■ **DIRECTIONS**:
Copy each of the records exactly; leave nothing out.

■ **SUPPLIED MATERIAL**:
- - - - - - -
Lemma holds_snoc flat path v j : holds flat j → segments path ≠ [] →
  (∀ p w, (p, w) ∈ flat → ¬ segments p `prefix_of` segments path ∧ ¬ segments path `prefix_of` segments p) →
  ∃ j', store_parts (segments path) v j = Ok j' ∧ holds (flat ++ [(path, v)]) j'.
Proof.
  intros [Hobj Hat Habove Honly] Hne Hap.
  assert (Hopen : open_path (segments path) j).
  { intros q Hq Hqne c Hc. destruct q as [|k q]; [injection Hc as <-; by apply is_object_container|].
    destruct (decide (Exists (λ pw, (k :: q) `prefix_of` segments pw.1) flat)) as [He|He].
    - apply Exists_exists in He as ([p w] & Hin & Hp). cbn in Hp.
      destruct (Habove p w (k :: q) Hin Hp) as (d & Hd & Hdo); [|rewrite Hc in Hd; injection Hd as ->; by apply is_object_container].
      intros E. destruct (Hap p w Hin) as [H _]. apply H. by rewrite <- E.
    - rewrite (Honly (k :: q)) in Hc; [done|done|]. intros p w Hin. split.
      + intros Hp. apply He, Exists_exists. by exists (p, w).
      + intros Hp. destruct (Hap p w Hin) as [H _]. apply H. by etrans. }
  destruct (store_parts_spec (segments path) v j Hne Hopen (is_object_container _ Hobj)) as (j' & -> & Hobj' & [Pat Pframe Pabove]).
  exists j'. split; [done|]. split; [done|..].
  - intros p w q [Hin|[= -> ->]%list_elem_of_singleton]%elem_of_app; [|apply Pat].
    destruct (Hap p w Hin) as [H1 H2]. rewrite Pframe; [by apply Hat with (v := w)| |].
    + intros H. destruct (prefix_weak_total (segments path) (segments p) (segments p ++ q)) as [Hx|Hx]; [done|by apply prefix_app_r|by apply H2|by apply H1].
    + intros H. apply H1. etrans; [apply prefix_app_r; reflexivity|exact H].
  - intros p w q [Hin|[= -> ->]%list_elem_of_singleton]%elem_of_app; [|by apply Pabove].
    intros Hq Hqne. destruct (decide (q `prefix_of` segments path)) as [Hqp|Hqp].
    + apply Pabove; [done|]. intros ->. by destruct (Hap p w Hin).
    + rewrite Pframe; [by eapply Habove| |done]. intros H. destruct (Hap p w Hin) as [_ H2]. apply H2. by etrans.
  - intros q Hq Hno. destruct (Hno path v) as [N1 N2]; [apply elem_of_app; right; by left|].
    rewrite Pframe by done. apply Honly; [done|]. intros p w Hin. apply (Hno p w), elem_of_app. by left.
Qed.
- - - - - - -
■ **SOLUTION TO THIS TASK**:
Lemma holds_snoc flat path v j : holds flat j → segments path ≠ [] →
  (∀ p w, (p, w) ∈ flat → ¬ segments p `prefix_of` segments path ∧ ¬ segments path `prefix_of` segments p) →
  ∃ j', store_parts (segments path) v j = Ok j' ∧ holds (flat ++ [(path, v)]) j'.
Proof.
  intros [Hobj Hat Habove Honly] Hne Hap.
  assert (Hopen : open_path (segments path) j).
  { intros q Hq Hqne c Hc. destruct q as [|k q]; [injection Hc as <-; by apply is_object_container|].
    destruct (decide (Exists (λ pw, (k :: q) `prefix_of` segments pw.1) flat)) as [He|He].
    - apply Exists_exists in He as ([p w] & Hin & Hp). cbn in Hp.
      destruct (Habove p w (k :: q) Hin Hp) as (d & Hd & Hdo); [|rewrite Hc in Hd; injection Hd as ->; by apply is_object_container].
      intros E. destruct (Hap p w Hin) as [H _]. apply H. by rewrite <- E.
    - rewrite (Honly (k :: q)) in Hc; [done|done|]. intros p w Hin. split.
      + intros Hp. apply He, Exists_exists. by exists (p, w).
      + intros Hp. destruct (Hap p w Hin) as [H _]. apply H. by etrans. }
  destruct (store_parts_spec (segments path) v j Hne Hopen (is_object_container _ Hobj)) as (j' & -> & Hobj' & [Pat Pframe Pabove]).
  exists j'. split; [done|]. split; [done|..].
  - intros p w q [Hin|[= -> ->]%list_elem_of_singleton]%elem_of_app; [|apply Pat].
    destruct (Hap p w Hin) as [H1 H2]. rewrite Pframe; [by apply Hat with (v := w)| |].
    + intros H. destruct (prefix_weak_total (segments path) (segments p) (segments p ++ q)) as [Hx|Hx]; [done|by apply prefix_app_r|by apply H2|by apply H1].
    + intros H. apply H1. etrans; [apply prefix_app_r; reflexivity|exact H].
  - intros p w q [Hin|[= -> ->]%list_elem_of_singleton]%elem_of_app; [|by apply Pabove].
    intros Hq Hqne. destruct (decide (q `prefix_of` segments path)) as [Hqp|Hqp].
    + apply Pabove; [done|]. intros ->. by destruct (Hap p w Hin).
    + rewrite Pframe; [by eapply Habove| |done]. intros H. destruct (Hap p w Hin) as [_ H2]. apply H2. by etrans.
  - intros q Hq Hno. destruct (Hno path v) as [N1 N2]; [apply elem_of_app; right; by left|].
    rewrite Pframe by done. apply Honly; [done|]. intros p w Hin. apply (Hno p w), elem_of_app. by left.
Qed.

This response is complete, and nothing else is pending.